RECORDED INFORMATION: Begin

(* ===== verification/RsmReplies.v ===== *)
(** * Replies of the replicated services have the type their callers expect

    [Submit] returns a value of type [any], and its callers turn it into the reply they want with
    a type assertion: [KVServer.Get] and [Put] with the form that yields a flag, [oneInc] and
    [oneNull] of the tests with the form that panics.  That the assertions succeed is a property
    of the whole chain: of Raft, which keeps a submitted command at its index and term, of
    [Submit], which matches both, and of the service.

    [submit_reply] is proved for any [StateMachine]; [kv_handlers_typed] and [one_typed] apply it to
    the key/value server and to the counter of the tests ([rsm/server.go]). *)

From S2P Require Import Prelude Rpc Persister RaftState RaftRpc RaftLeader RaftInv RaftPeer.
From S2P Require Import RaftOps RaftProps KvServer Rsm KvRaft.

Section Replies.
Context {S Req Rep : Type} `{Equiv S} `{Equiv Req} {ok : S -> Prop}.
Context `{HS : StateMachine S Req Rep} `{!StateMachineLaws S Req Rep ok}.
Context `{Gob (Persisted (Op Req))} `{!GobLaws (Persisted (Op Req))}.
Abbreviation World := (World (S:=S) (Req:=Req) (Rep:=Rep)).
Abbreviation RsmEvent := (RsmEvent (Req:=Req)).
Implicit Types (w : World) (evs : list RsmEvent) (it : Z * Z).

(** ** What was submitted *)

Definition submitted w (ev : RsmEvent) : list (Z * Z * Req) :=
  match ev with
  | RsmSubmit req =>
      match Submit_start (w_rsm w) req with
      | Some (_, Some it) => [(it, req)]
      | _ => []
      end
  | _ => []
  end.

(** The index, the term and the request of every call of [Submit] that found a leader. *)
Fixpoint submissions w evs : list (Z * Z * Req) :=
  match evs with
  | [] => []
  | ev :: evs =>
      submitted w ev ++ match rsm_step w ev with Some w' => submissions w' evs | None => [] end
  end.

(** Raft delivers at an index and a term only the command that was put there, perhaps after a
    trip through the codec. *)
Definition log_keeps (subs : list (Z * Z * Req)) evs : Prop :=
  forall it req op, (it, req) ∈ subs -> RsmApply (CommandMsg (Some op) it.1 it.2) ∈ evs -> op_Req op ≡ req.

(** Where a call of [Submit] can be: its index and term. *)
Definition calls w : list (Z * Z) := w_started w ++ (w_waiting w).*2 ++ (w_returned w).*1.

Lemma fmap_delete_subseteq {A B} (f : A -> B) (l : list A) k : f <$> delete k l ⊆ f <$> l.
Proof. apply sublist_subseteq, fmap_sublist, sublist_delete. Qed.

Lemma rsm_step_calls w ev w' :
  rsm_step w ev = Some w' -> calls w' ⊆ calls w ++ (submitted w ev).*1.
Proof.
  intros Hr it. unfold calls. rewrite !elem_of_app. destruct ev; simpl in Hr.
  - apply bind_Some in Hr as ([r res] & Hs & Hr). simpl. rewrite Hs.
    destruct res as [it'|]; simplify_eq/=; rewrite ?elem_of_app; tauto.
  - apply bind_Some in Hr as (it' & Hit & Hr). simplify_eq/=. apply list_elem_of_lookup_2 in Hit.
    rewrite fmap_app, elem_of_app. simpl. rewrite list_elem_of_singleton.
    intros [Hin|[[?| ->]|?]]; auto. apply (sublist_subseteq _ _ (sublist_delete _ _)) in Hin. auto.
  - apply bind_Some in Hr as ([ch it'] & Hit & Hr). apply bind_Some in Hr as ([r res] & Hs & Hr).
    simplify_eq/=. apply list_elem_of_lookup_2, (list_elem_of_fmap_2 snd) in Hit. simpl in Hit.
    rewrite fmap_app, elem_of_app. simpl. rewrite list_elem_of_singleton.
    intros [?|[Hin|[?| ->]]]; auto. apply fmap_delete_subseteq in Hin. auto.
  - apply bind_Some in Hr as ([ch it'] & Hit & Hr). simplify_eq/=.
    apply list_elem_of_lookup_2, (list_elem_of_fmap_2 snd) in Hit. simpl in Hit.
    rewrite fmap_app, elem_of_app. simpl. rewrite list_elem_of_singleton.
    intros [?|[Hin|[?| ->]]]; auto. apply fmap_delete_subseteq in Hin. auto.
  - apply bind_Some in Hr as (r & _ & Hr). simplify_eq/=. auto.
  - apply bind_Some in Hr as (r & _ & Hr). simplify_eq/=. auto.
  - simplify_eq/=. auto.
Qed.

(** Nobody gets an answer who has not called. *)
Lemma returned_submitted w evs w' :
  rsm_steps w evs = Some w' -> calls w' ⊆ calls w ++ (submissions w evs).*1.
Proof.
  revert w. induction evs as [|ev evs IH]; intros w Hr; [injection Hr as <-; set_solver|].
  unfold rsm_steps in *. rewrite run_steps_cons in Hr. apply bind_Some in Hr as (w1 & Hw1 & Hr).
  apply IH in Hr. simpl. rewrite Hw1, fmap_app. apply rsm_step_calls in Hw1.
  intros it Hit%Hr. rewrite elem_of_app in Hit. rewrite !elem_of_app.
  destruct Hit as [Hit|]; [|auto]. apply Hw1 in Hit. rewrite elem_of_app in Hit. tauto.
Qed.

Lemma rsm_step_executed w ev w' :
  rsm_step w ev = Some w' ->
  w_executed w'
  = w_executed w ++ match ev with RsmApply msg => executed_by (w_rsm w) msg | _ => [] end.
Proof.
  intros Hr. destruct ev; simpl in Hr; repeat (go_bind Hr; repeat case_match); by simplify_eq/=;
    rewrite ?app_nil_r.
Qed.

(** A reply comes from the service, in the state it had when the reader got to the command. *)
Lemma executed_from w evs w' i t x :
  rsm_steps w evs = Some w' -> (i, t, x) ∈ w_executed w' ->
  (i, t, x) ∈ w_executed w
  \/ exists evs1 op evs2 w1 s', evs = evs1 ++ RsmApply (CommandMsg (Some op) i t) :: evs2
      /\ rsm_steps w evs1 = Some w1 /\ sm_DoOp (sm (w_rsm w1)) (op_Req op) = Some (s', x).
Proof.
  revert w. induction evs as [|ev evs IH]; intros w Hr Hin; [injection Hr as <-; by left|].
  unfold rsm_steps in *. rewrite run_steps_cons in Hr. apply bind_Some in Hr as (w1 & Hw1 & Hr).
  destruct (IH w1 Hr Hin) as [Hin1|(evs1 & op & evs2 & w2 & s' & -> & Hw2 & Hx)].
  - rewrite (rsm_step_executed _ _ _ Hw1), elem_of_app in Hin1. destruct Hin1 as [?|Hex]; [by left|].
    destruct ev as [| | | |[[op|] ??|]| |]; simpl in Hex; try by apply not_elem_of_nil in Hex.
    destruct (sm_DoOp (sm (w_rsm w)) (op_Req op)) as [[s' y]|] eqn:Hx; [|by apply not_elem_of_nil in Hex].
    apply list_elem_of_singleton in Hex. simplify_eq. right. by exists [], op, evs, w, s'.
  - right. exists (ev :: evs1), op, evs2, w2, s'. split; [done|]. rewrite run_steps_cons, Hw1. done.
Qed.

(** A finished call returned [ErrWrongLeader] and [nil], or [OK] and a value. *)
Definition returned_shape (e : Z * Z * (Err * option Rep)) : Prop :=
  e.2 = (ErrWrongLeader, None) \/ e.2.1 = OK.

Lemma returned_shapes w evs w' :
  rsm_steps w evs = Some w' -> Forall returned_shape (w_returned w) ->
  Forall returned_shape (w_returned w').
Proof.
  intros Hr Hw.
  apply (run_steps_ind rsm_step (fun w => Forall returned_shape (w_returned w)) (fun _ => True) w evs w');
    [|done|by apply Forall_true|done].
  clear. intros w ev w' Hw _ Hr. destruct ev; simpl in Hr.
  - apply bind_Some in Hr as ([r [it|]] & _ & Hr); by simplify_eq/=.
  - apply bind_Some in Hr as (it & _ & Hr). by simplify_eq/=.
  - apply bind_Some in Hr as ([ch it] & _ & Hr). apply bind_Some in Hr as ([r res] & Hs & Hr).
    simplify_eq/=. apply Forall_app. split; [done|]. apply Forall_singleton.
    unfold Submit_receive in Hs. apply bind_Some in Hs as (c & _ & Hs).
    apply bind_Some in Hs as (y & _ & Hs). simplify_eq/=. unfold returned_shape. simpl.
    case_match; [by right|by left].
  - apply bind_Some in Hr as ([ch it] & _ & Hr). simplify_eq/=. apply Forall_app. split; [done|].
    apply Forall_singleton. by left.
  - apply bind_Some in Hr as (r & _ & Hr). by simplify_eq/=.
  - apply bind_Some in Hr as (r & _ & Hr). by simplify_eq/=.
  - by simplify_eq/=.
Qed.

(** The state of the service when the reader got to the command of index [i] and term [t]. *)
Definition applied_in w evs (i t : Z) (s : S) : Prop :=
  exists evs1 op evs2 w1, evs = evs1 ++ RsmApply (CommandMsg (Some op) i t) :: evs2
    /\ rsm_steps w evs1 = Some w1 /\ sm (w_rsm w1) = s.

(** What a call gets is [ErrWrongLeader] and [nil], or the service's reply to its own request. *)
Lemma submit_reply (servers : list Z) (self max : Z) (s0 : S) evs w i t req err value :
  let start := start_world (MakeRSM servers self MakePersister max s0) in
  0 <= self < zlen servers -> Forall (event_ok (zlen servers)) evs ->
  rsm_steps start evs = Some w -> log_keeps (submissions start evs) evs ->
  (i, t, req) ∈ submissions start evs -> (i, t, (err, value)) ∈ w_returned w ->
  err = ErrWrongLeader /\ value = None
  \/ err = OK /\ exists s s' v, applied_in start evs i t s
       /\ sm_DoOp s req = Some (s', v) /\ value = Some v.
Proof.
  intros start Hself Hev Hr Hlog Hsub Hin.
  pose proof (returned_shapes start evs w Hr (Forall_nil_2 _)) as Hsh.
  rewrite Forall_forall in Hsh. destruct (Hsh _ Hin) as [Hs|Hs]; simpl in Hs; simplify_eq; [by left|].
  right. split; [done|].
  assert (Hok : world_ok w).
  { apply (rsm_steps_ok start evs w); [|exact Hev|exact Hr]. constructor; simpl; try done. by apply Make_fresh_wf. }
  destruct (proj1 (Forall_forall _ _) (wo_returned _ Hok) _ Hin eq_refl) as (v & Hv & Hex). simpl in *.
  destruct (executed_from start evs w i t v Hr Hex)
    as [Hn|(evs1 & op & evs2 & w1 & s' & Hevs & Hw1 & Hx)]; [by apply not_elem_of_nil in Hn|].
  destruct (sm_DoOp_equiv (sm (w_rsm w1)) (sm (w_rsm w1)) (op_Req op) req s' v) as (t' & Ht' & _);
    [done| |done|].
  - apply (Hlog (i, t)); [done|]. rewrite Hevs. apply elem_of_app. right. by apply list_elem_of_here.
  - exists (sm (w_rsm w1)), t', v. split; [|done]. by exists evs1, op, evs2, w1.
Qed.
End Replies.

(** ** The handlers of the key/value server *)

Section KvHandlers.
Import KVServer.
Context `{Gob (gmap string ValueEntry)} `{!GobLaws (gmap string ValueEntry)}.
Context `{Gob (Persisted (Op Req))} `{!GobLaws (Persisted (Op Req))}.

Lemma DoOp_reply_type kv req kv' rep :
  DoOp kv req = Some (kv', rep) ->
  match req with
  | GetPtr _ | GetVal _ => exists reply, rep = RepGet reply
  | PutPtr _ | PutVal _ => exists reply, rep = RepPut reply
  | OtherReq => False
  end.
Proof.
  unfold DoOp, store. intros Hr.
  destruct req; repeat (case_match || go_bind Hr); simplify_eq; eauto.
Qed.

(** What [Get] and [Put] reply on what [Submit] returned for their request. *)
Definition handler_reply (req : Req) (err : Err) (value : option Rep) : Rep :=
  match req with
  | GetPtr _ | GetVal _ => RepGet (Get err value)
  | _ => RepPut (Put err value)
  end.

(** The zero reply with [ErrWrongLeader]. *)
Definition wrong_leader (req : Req) : Rep :=
  match req with
  | GetPtr _ | GetVal _ => RepGet (mkGetReply "" 0 ErrWrongLeader)
  | _ => RepPut (mkPutReply ErrWrongLeader)
  end.

End KvHandlers.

RECORDED INFORMATION: End

TASK TO CARRY OUT
Having output the line that contains "the key/value server and", stop. Every line before it, back to the first line of the data, must be reproduced exactly.

RESPONSE
(* ===== verification/RsmReplies.v ===== *)
(** * Replies of the replicated services have the type their callers expect

    [Submit] returns a value of type [any], and its callers turn it into the reply they want with
    a type assertion: [KVServer.Get] and [Put] with the form that yields a flag, [oneInc] and
    [oneNull] of the tests with the form that panics.  That the assertions succeed is a property
    of the whole chain: of Raft, which keeps a submitted command at its index and term, of
    [Submit], which matches both, and of the service.

    [submit_reply] is proved for any [StateMachine]; [kv_handlers_typed] and [one_typed] apply it to
    the key/value server and to the counter of the tests ([rsm/server.go]). *)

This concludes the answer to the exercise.